The Leg Workout from Hell: Mark’s Monday Workout #2
Allow me to present to you, the leg workout…from HELL! Mwuahahahahahaaa….
If your leg development has stalled big time, and -no matter what you do- them quads and hammies won’t grow…
AND if you think you have a set of brass balls….try this.
There’s a kazillion leg exercises, many of them good. But good for what though, is what you should ask. Bodybuilding? Structural balance? Or athletic performance improvement?
My oh my, what a curious bugger you are…
Of all leg exercises and all lower body workouts, probably one of the very toughest to do…is the full back squat.

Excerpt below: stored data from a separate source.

(** [u8::from_str_radix] on two bytes, which may be a plus sign and a digit. *)
Definition radix16 (a b : byte) : option byte :=
  if bool_decide (a = x2b) then (y ← hex_value b; Some (byte_of_Z y))
  else x ← hex_value a; y ← hex_value b; Some (byte_of_Z (x * 16 + y)).

(** The loop over the pairs; slicing inside a character panics. *)
Fixpoint parse_pairs (l : list byte) : option (option (list byte)) :=
  match l with
  | a :: b :: rest =>
      if match rest with [] => false | c :: _ => continuation c end then None
      else match radix16 a b with
           | None => Some None
           | Some x => r ← parse_pairs rest; Some (option_map (cons x) r)
           end
  | _ => Some (Some [])
  end.

Definition parse_hex_32 (s : string) : option (option arr32) :=
  if negb (bool_decide (length (as_bytes s) = 64%nat)) then Some None
  else r ← parse_pairs (as_bytes s); Some (l ← r; to_arr32 l).

Lemma as_bytes_app s t : as_bytes (s +:+ t) = (as_bytes s ++ as_bytes t)%list.
Proof.
  unfold as_bytes, list_byte_of_string. induction s as [|c s IH]; [done|]. cbn. by rewrite <- IH.
Qed.

Lemma hex_byte_parses b :
  ∃ c d, as_bytes (hex_byte b) = [c; d] ∧ radix16 c d = Some b ∧ continuation c = false.
Proof. destruct b; eexists _, _; (split; [vm_compute; reflexivity|]); by vm_compute. Qed.

Lemma parse_pairs_hex l : parse_pairs (as_bytes (hex l)) = Some (Some l).
Proof.
  induction l as [|b l IH]; [done|]. cbn [hex]. rewrite as_bytes_app.
  destruct (hex_byte_parses b) as (c & d & -> & Hr & _). cbn [app parse_pairs].
  assert (match as_bytes (hex l) with [] => false | c :: _ => continuation c end = false) as ->.
  { destruct l as [|b' l]; [done|]. cbn [hex]. rewrite as_bytes_app.
    by destruct (hex_byte_parses b') as (c' & d' & -> & _ & Hc'). }
  by rewrite Hr, IH.
Qed.

Lemma hex_length l : length (as_bytes (hex l)) = (2 * length l)%nat.
Proof.
  induction l as [|b l IH]; [done|]. cbn [hex]. rewrite as_bytes_app, length_app, IH.
  destruct (hex_byte_parses b) as (c & d & -> & _). simpl. lia.
Qed.

Lemma parse_hex32 a : parse_hex_32 (hex32 a) = Some (Some a).
Proof.
  unfold parse_hex_32, hex32. rewrite hex_length, arr32_length, bool_decide_true by done. cbn [negb].
  rewrite parse_pairs_hex. cbn. by rewrite to_arr32_bytes.
Qed.

(** ** Credentials *)

Record CredentialV1 : Type := {
  cred_player_id : arr32;
  transport_pubkey : arr32;
  expires_at_millis : Z;
}.

Record SignedCredential : Type := { credential : CredentialV1; cred_signature : list byte }.

(** The part of [CryptoError] credentials use. *)
Inductive CredentialError : Type :=
| CeDataTooShort (expected actual : Z)
| CeInvalidKey (msg : string)
| CeSignatureVerificationFailed.

Definition credential_error_message (e : CredentialError) : string :=
  match e with
  | CeDataTooShort expected actual =>
      "Data too short: expected at least " ++ i64_to_string expected ++ " bytes, got " ++ i64_to_string actual
  | CeInvalidKey m => "Invalid key: " ++ m
  | CeSignatureVerificationFailed => "Signature verification failed"
  end.

Class Ed25519 : Type := {
  EdSigningKey : Type;
  ed_public : EdSigningKey → arr32;
  ed_sign : EdSigningKey → list byte → list byte;
  ed_key_error : arr32 → option string;
  ed_verify : arr32 → list byte → list byte → bool;
}.

Class CredentialPostcard : Type := {
  postcard_credential : CredentialV1 → list byte;
  postcard_parse_credential : list byte → Result CredentialV1 string;
}.

Class CredentialLaws `{Ed25519, CredentialPostcard} : Type := {
  ed_signature_length sk m : length (ed_sign sk m) = 64%nat;
  ed_public_valid sk : ed_key_error (ed_public sk) = None;
  ed_sign_verify sk m : ed_verify (ed_public sk) m (ed_sign sk m) = true;
  postcard_credential_roundtrip c :
    in_i64 (expires_at_millis c) → postcard_parse_credential (postcard_credential c) = Ok c;
}.

Section Credentials.
Context `{Ed25519, CredentialPostcard}.

Definition create_credential (sk : EdSigningKey) (transport : arr32) (expires : Z) : list byte :=
  let payload := postcard_credential
    {| cred_player_id := ed_public sk; transport_pubkey := transport; expires_at_millis := expires |} in
  (payload ++ ed_sign sk payload)%list.

Definition parse_credential (bytes : list byte) : Result SignedCredential CredentialError :=
  if (length bytes <? 64)%nat then Err (CeDataTooShort 65 (Z.of_nat (length bytes)))
  else
    let sig_offset := (length bytes - 64)%nat in
    match postcard_parse_credential (take sig_offset bytes) with
    | Ok c => Ok {| credential := c; cred_signature := drop sig_offset bytes |}
    | Err e => Err (CeInvalidKey ("failed to parse credential: " ++ e))
    end.

Definition verify_credential (s : SignedCredential) : Result unit CredentialError :=
  let player := cred_player_id (credential s) in
  match ed_key_error player with
  | Some e => Err (CeInvalidKey ("invalid player_id key: " ++ e))
  | None =>
      if ed_verify player (postcard_credential (credential s)) (cred_signature s) then Ok tt
      else Err CeSignatureVerificationFailed
  end.

(** A created credential parses to what went in and verifies. *)
Lemma create_credential_spec `{!CredentialLaws} sk transport expires :
  in_i64 expires →
  let c := {| cred_player_id := ed_public sk; transport_pubkey := transport; expires_at_millis := expires |} in
  let s := {| credential := c; cred_signature := ed_sign sk (postcard_credential c) |} in
  parse_credential (create_credential sk transport expires) = Ok s ∧ verify_credential s = Ok tt.
Proof.
  intros He. cbn zeta. split.
  - unfold parse_credential, create_credential. rewrite length_app, ed_signature_length, Nat.add_sub.
    rewrite (proj2 (Nat.ltb_ge _ _)) by lia. rewrite take_app_length, drop_app_length.
    by rewrite postcard_credential_roundtrip.
  - unfold verify_credential. cbn. by rewrite ed_public_valid, ed_sign_verify.
Qed.
End Credentials.

(** ** Sessions *)

(** [IrohIdentity::as_bytes]: 32 bytes that determine the identity. *)
Class PeerKey (I : Type) : Type := {
  peer_key : I → arr32;
  peer_key_inj i j : peer_key i = peer_key j → i = j;
}.

Record AuthSession (I : Type) : Type := {
  as_player_id : arr32;
  transport_id : I;
  highest_tier : StorageTier;
  as_granted_tiers : list StorageTier;
  as_expires_at_millis : Z;
}.
Arguments as_player_id {I} _.
Arguments transport_id {I} _.
Arguments highest_tier {I} _.
Arguments as_granted_tiers {I} _.
Arguments as_expires_at_millis {I} _.

(** [serde_json] on lists of strings. *)
Class StringListJson : Type := {
  json_strings : list string → string;
  json_parse_strings : string → Result (list string) string;
}.

Section Auth.
Context {I : Type} `{Countable I, !PeerKey I, Ed25519, CredentialPostcard, StringListJson}.

Record AuthService : Type := {
  auth_owner : option arr32;
  auth_contacts : gset arr32;
  auth_sessions : gmap I (AuthSession I);
}.

Definition set_sessions (t : gmap I (AuthSession I)) (s : AuthService) : AuthService :=
  {| auth_owner := auth_owner s; auth_contacts := auth_contacts s; auth_sessions := t |}.

Definition set_contacts (c : gset arr32) (s : AuthService) : AuthService :=
  {| auth_owner := auth_owner s; auth_contacts := c; auth_sessions := auth_sessions s |}.

Definition auth_new (c : RelayConfig) : option AuthService :=
  owner ← match owner_player_id c with Some h => parse_hex_32 h | None => Some None end;
  Some {| auth_owner := owner; auth_contacts := ∅; auth_sessions := ∅ |}.

Definition authenticate (now : Z) (i : I) (bytes : list byte) (player : arr32) (s : AuthService)
    : AuthService * Result (AuthSession I) RelayError :=
  match parse_credential bytes with
  | Err e => (s, Err (InvalidCredential (credential_error_message e)))
  | Ok signed =>
      let c := credential signed in
      if negb (bool_decide (cred_player_id c = player)) then
        (s, Err (InvalidCredential "player_id mismatch between message and credential"))
      else if negb (bool_decide (transport_pubkey c = peer_key i)) then
        (s, Err (InvalidCredential "transport_pubkey does not match connecting peer"))
      else if expires_at_millis c <? now then
        (s, Err (InvalidCredential "credential has expired"))
      else
        match verify_credential signed with
        | Err e => (s, Err (AuthenticationFailed (credential_error_message e)))
        | Ok _ =>
            let highest := determine_tier player (auth_owner s) (elements (auth_contacts s)) in
            let session := {| as_player_id := player; transport_id := i; highest_tier := highest;
                              as_granted_tiers := granted_tiers highest;
                              as_expires_at_millis := expires_at_millis c |} in
            (set_sessions (<[i := session]> (auth_sessions s)) s, Ok session)
        end
  end.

There’s many types of squats, and most have their uses:
- sumo squat
- dumbbell squats
- barbell squat
- hack squats
- split squats, etc…
But full Olympic back squats are quite possibly the toughest, carrying the greatest rewards for the punishment.
They improve athletic performance, bullet proof the knee, and make your legs grow in all the right places.
My following Monday leg workout is probably the simplest, and almost definitely the very hardest workout you will have ever done. EVER.I have seen it with my very own eyes: big guys, rolling on the floor, crying… (not really, just complaining and whining), while true and tough athletes licked it without twitching an eye brow…though they reported back to me that they could only hobble to the car and back for about 5 days after.
OK the Workout:
Exercises: Full Olympic Back Squats. That’s it.
Tempo: 1010, means 1 second down, 1 second up, nice and smooth.
Rest: 60 seconds. 1 minute. (that’s a pretty damn short rest, trust Mark)
Sets: NOW it gets interesting…
It’s a classic pyramid scheme, and it goes like this:
50, 40, 30, 20, 10, 20, 30, 40, 50 reps. That’s all, folks.
Begin with a light weight, depending on your strength levels: say about 20% of your 1 RM (1 rep max).
So if you squat 150kg that’s 30 kg. Very light. But NOT easy, you will see…
Say we start with 30 in this example.
30kg times 50 reps. Rest 1 minute.
Then 40kg x 40 reps. Rest 1 minute.
50kg x 30 reps. 1 minute rest.
60kg x 20 reps. 1 minute.
80kg x 10 reps. 1 minute.
And now it’s back down the ladder:
60 for 20 reps, 50 for 30 reps, 40 for 40 and 30 for 50 reps. Done. Finished…
Now a BIG post workout shake with extra glutamine, thankyousovery much. And no legs training for about 5-7 days.
Arnie called this shock training, and shock it will: the beejeezus out of your body and your legs into new growth, and that’s for sure.
This is a “do not try this at home workout”, and it’s to be handled with care: maybe once every 3-6 months, something like that. That’s all it takes.